Task instructions = Copy out the entries exactly, from the first line to the last.

[Stored records]
(** Giving up frees the child. *)
Lemma copy_bad m m1 l T M :
  vm_ok m1 l R d T M → kept m m1 R → copy_post m (total l R d T M) (m2 ← freevm kend d m1; Ok (0, m2)).
Proof.
  intros Hv Hk. destruct (freevm_spec _ _ _ _ _ _ Hv) as (m2 & l2 & -> & Hk2 & Hl2 & Hkept2). rewrite bind_ret.
  exists 0, m2, l2. split; [done|]. split; [by eapply kept_same|]. right. split; [done|]. split; [done|].
  rewrite Hl2. unfold total. solve_Permutation.
Qed.

Lemma copy_done m l T M i :
  vm_ok m l R d T M → sz ≤ PGSIZE * i → PGSIZE * i < sz + PGSIZE → copied m i M → copy_post m (total l R d T M) (Ok (d, m)).
Proof.
  intros Hv Hge Hlt Hc. exists d, m, l. split; [done|]. split; [done|]. left. split; [done|]. exists T, M. split_and!; try done.
  replace (npages sz) with i; [done|]. pose proof (npages_lt i sz). pose proof (npages_lt (i - 1) sz). lia.
Qed.

(** Reading the parent's entry. *)
Lemma parent_pte m l T M i :
  vm_ok m l R d T M → space_ok kend m p Tp Mp → 0 ≤ i → PGSIZE * i < sz →
  ∃ a e, walkpgdir p (PGSIZE * i) false m = Ok (a, m) ∧ a ≠ 0 ∧ load_word m a = Ok e ∧ Mp !! i = Some e ∧ present e = true ∧
    page (frame e) ∧ frame e ∈ R.
Proof.
  intros Hv Hs Hi Hlt. destruct (Hfull i Hi Hlt) as [e He]. destruct (so_map _ _ _ _ _ Hs i e He) as (Hir & Hp & t & Ht & _).
  assert (vm_ok m l R0 p Tp Mp) as Hvp.
  { split; [apply Hv|done|]. destruct Hv as [_ _ Hn]. apply NoDup_app in Hn as (_ & _ & Hn). unfold R in Hn. by rewrite <- app_assoc in Hn. }
  destruct (walk_Some _ _ _ _ _ _ _ Hvp i 0 false t Hir ltac:(done) Ht) as [Hw Hz]. rewrite Z.add_0_r in Hw.
  destruct (load_pte _ _ _ _ _ _ _ Hvp i t Hir Ht) as (e' & Hl & He'). rewrite He in He'. destruct He' as [-> _].
  assert (i < NUSER) by (unfold PGSIZE, KERNBASE, NUSER in *; lia).
  eexists _, e. split; [exact Hw|]. split; [done|]. split; [done|]. split; [done|]. split; [done|].
  split; [by apply (so_user _ _ _ _ _ Hs i)|]. unfold R, owned. apply elem_of_app. left. right. apply elem_of_app. right. by eapply elem_frames.
Qed.

Lemma parent_keep m m' : space_ok kend m p Tp Mp → kept m m' R → space_ok kend m' p Tp Mp.
Proof.
  intros Hs Hk. apply (space_frame _ m); [done|]. intros x Hx. apply Hk. unfold R, owned. apply elem_of_app. left.
  apply elem_of_cons in Hx as [->|Hx]; [left|]. right. apply elem_of_app. by left.
Qed.

(** A fresh page takes the contents of one of the parent's. *)
Lemma copy_page m pg l T M src :
  vm_ok m (pg :: l) R d T M → page src → src ∈ R →
  ∃ m1 m2, kalloc m = Ok (pg, m1) ∧ pg ≠ 0 ∧ load_page m1 src = Ok (pgc m1 src) ∧ store_bytes pg (pgc m1 src) m1 = Ok m2 ∧ page pg ∧
    vm_ok m2 l (pg :: R) d T M ∧ total l (pg :: R) d T M ≡ₚ total (pg :: l) R d T M ∧ kept m m2 (frames M ++ R) ∧
    pgc m2 pg = pgc m2 src.
Proof.
  intros Hv Hsp Hsr. destruct (vm_kalloc _ _ _ _ _ _ _ _ Hv) as (m1 & Ha & Hpz & Hpg & Hv1 & Ht1 & Hx1). exists m1.
  pose proof (ko_pages _ _ _ (vo_kmem _ _ _ _ _ _ _ Hv1)) as Hwf.
  rewrite load_page_Ok, store_bytes_page by (apply Hsp || apply Hpg || apply Hwf).
  destruct (vm_set _ end_above _ _ _ _ _ _ pg (pgc m1 src) Hv1 (Hwf src)) as [Hv2 Hk2]. eexists. do 4 (split; [done|]). split; [done|].
  split; [done|]. split; [done|]. split; [intros x Hx; rewrite Hk2 by done; apply Hx1|].
  rewrite (Hk2 src) by (apply elem_of_app; by right). by rewrite pgc_set, decide_True.
Qed.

Your response =
(** Giving up frees the child. *)
Lemma copy_bad m m1 l T M :
  vm_ok m1 l R d T M → kept m m1 R → copy_post m (total l R d T M) (m2 ← freevm kend d m1; Ok (0, m2)).
Proof.
  intros Hv Hk. destruct (freevm_spec _ _ _ _ _ _ Hv) as (m2 & l2 & -> & Hk2 & Hl2 & Hkept2). rewrite bind_ret.
  exists 0, m2, l2. split; [done|]. split; [by eapply kept_same|]. right. split; [done|]. split; [done|].
  rewrite Hl2. unfold total. solve_Permutation.
Qed.

Lemma copy_done m l T M i :
  vm_ok m l R d T M → sz ≤ PGSIZE * i → PGSIZE * i < sz + PGSIZE → copied m i M → copy_post m (total l R d T M) (Ok (d, m)).
Proof.
  intros Hv Hge Hlt Hc. exists d, m, l. split; [done|]. split; [done|]. left. split; [done|]. exists T, M. split_and!; try done.
  replace (npages sz) with i; [done|]. pose proof (npages_lt i sz). pose proof (npages_lt (i - 1) sz). lia.
Qed.

(** Reading the parent's entry. *)
Lemma parent_pte m l T M i :
  vm_ok m l R d T M → space_ok kend m p Tp Mp → 0 ≤ i → PGSIZE * i < sz →
  ∃ a e, walkpgdir p (PGSIZE * i) false m = Ok (a, m) ∧ a ≠ 0 ∧ load_word m a = Ok e ∧ Mp !! i = Some e ∧ present e = true ∧
    page (frame e) ∧ frame e ∈ R.
Proof.
  intros Hv Hs Hi Hlt. destruct (Hfull i Hi Hlt) as [e He]. destruct (so_map _ _ _ _ _ Hs i e He) as (Hir & Hp & t & Ht & _).
  assert (vm_ok m l R0 p Tp Mp) as Hvp.
  { split; [apply Hv|done|]. destruct Hv as [_ _ Hn]. apply NoDup_app in Hn as (_ & _ & Hn). unfold R in Hn. by rewrite <- app_assoc in Hn. }
  destruct (walk_Some _ _ _ _ _ _ _ Hvp i 0 false t Hir ltac:(done) Ht) as [Hw Hz]. rewrite Z.add_0_r in Hw.
  destruct (load_pte _ _ _ _ _ _ _ Hvp i t Hir Ht) as (e' & Hl & He'). rewrite He in He'. destruct He' as [-> _].
  assert (i < NUSER) by (unfold PGSIZE, KERNBASE, NUSER in *; lia).
  eexists _, e. split; [exact Hw|]. split; [done|]. split; [done|]. split; [done|]. split; [done|].
  split; [by apply (so_user _ _ _ _ _ Hs i)|]. unfold R, owned. apply elem_of_app. left. right. apply elem_of_app. right. by eapply elem_frames.
Qed.

Lemma parent_keep m m' : space_ok kend m p Tp Mp → kept m m' R → space_ok kend m' p Tp Mp.
Proof.
  intros Hs Hk. apply (space_frame _ m); [done|]. intros x Hx. apply Hk. unfold R, owned. apply elem_of_app. left.
  apply elem_of_cons in Hx as [->|Hx]; [left|]. right. apply elem_of_app. by left.
Qed.

(** A fresh page takes the contents of one of the parent's. *)
Lemma copy_page m pg l T M src :
  vm_ok m (pg :: l) R d T M → page src → src ∈ R →
  ∃ m1 m2, kalloc m = Ok (pg, m1) ∧ pg ≠ 0 ∧ load_page m1 src = Ok (pgc m1 src) ∧ store_bytes pg (pgc m1 src) m1 = Ok m2 ∧ page pg ∧
    vm_ok m2 l (pg :: R) d T M ∧ total l (pg :: R) d T M ≡ₚ total (pg :: l) R d T M ∧ kept m m2 (frames M ++ R) ∧
    pgc m2 pg = pgc m2 src.
Proof.
  intros Hv Hsp Hsr. destruct (vm_kalloc _ _ _ _ _ _ _ _ Hv) as (m1 & Ha & Hpz & Hpg & Hv1 & Ht1 & Hx1). exists m1.
  pose proof (ko_pages _ _ _ (vo_kmem _ _ _ _ _ _ _ Hv1)) as Hwf.
  rewrite load_page_Ok, store_bytes_page by (apply Hsp || apply Hpg || apply Hwf).
  destruct (vm_set _ end_above _ _ _ _ _ _ pg (pgc m1 src) Hv1 (Hwf src)) as [Hv2 Hk2]. eexists. do 4 (split; [done|]). split; [done|].
  split; [done|]. split; [done|]. split; [intros x Hx; rewrite Hk2 by done; apply Hx1|].
  rewrite (Hk2 src) by (apply elem_of_app; by right). by rewrite pgc_set, decide_True.
Qed.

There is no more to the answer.